Stored data
(** [1..=MAX_BITS] *)
Definition code_lengths_range : list nat := seq 1 MAX_BITS.

Definition code_offsets (counts : list Z) : list Z :=
  foldl (fun offsets length => <[S length := offsets !!! length + counts !!! length]> offsets)
    (replicate (MAX_BITS + 2) 0) code_lengths_range.

(** The loop that sorts the symbols by length, then by value. *)
Fixpoint place_symbols (symbol : Z) (lengths : list Z) (symbols offsets : list Z) : list Z :=
  match lengths with
  | [] => symbols
  | length :: lengths =>
      if negb (length =? 0) then
        let l := Z.to_nat length in
        place_symbols (symbol + 1) lengths
          (<[Z.to_nat (offsets !!! l) := wrap 16 symbol]> symbols)
          (<[l := offsets !!! l + 1]> offsets)
      else place_symbols (symbol + 1) lengths symbols offsets
  end.

(** The loop over [first_code] and [first_index], with [code] and [index]. *)
Definition decode_state (counts : list Z) : list Z * list Z * Z * Z :=
  foldl (fun '(first_code, first_index, code, index) length =>
      (<[length := code]> first_code, <[length := index]> first_index,
       Z.shiftl (code + counts !!! length) 1, index + counts !!! length))
    (replicate (MAX_BITS + 2) 0, replicate (MAX_BITS + 2) 0, 0, 0) code_lengths_range.

(** [while slot < (1 << FAST_BITS) { fast[slot] = entry; slot += step }]; the slots are
    fewer than [fuel]. *)
Fixpoint fill_slots (fuel : nat) (slot step : nat) (entry : Z) (fast : list Z) : list Z :=
  match fuel with
  | O => fast
  | S fuel =>
      if (slot <? 2 ^ FAST_BITS)%nat
      then fill_slots fuel (slot + step) step entry (<[slot := entry]> fast)
      else fast
  end.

■ Exercise goal
Using the records above, pull out each line where the word "counts" occurs.

■ Result below
Definition code_offsets (counts : list Z) : list Z :=
  foldl (fun offsets length => <[S length := offsets !!! length + counts !!! length]> offsets)
Definition decode_state (counts : list Z) : list Z * list Z * Z * Z :=
       Z.shiftl (code + counts !!! length) 1, index + counts !!! length))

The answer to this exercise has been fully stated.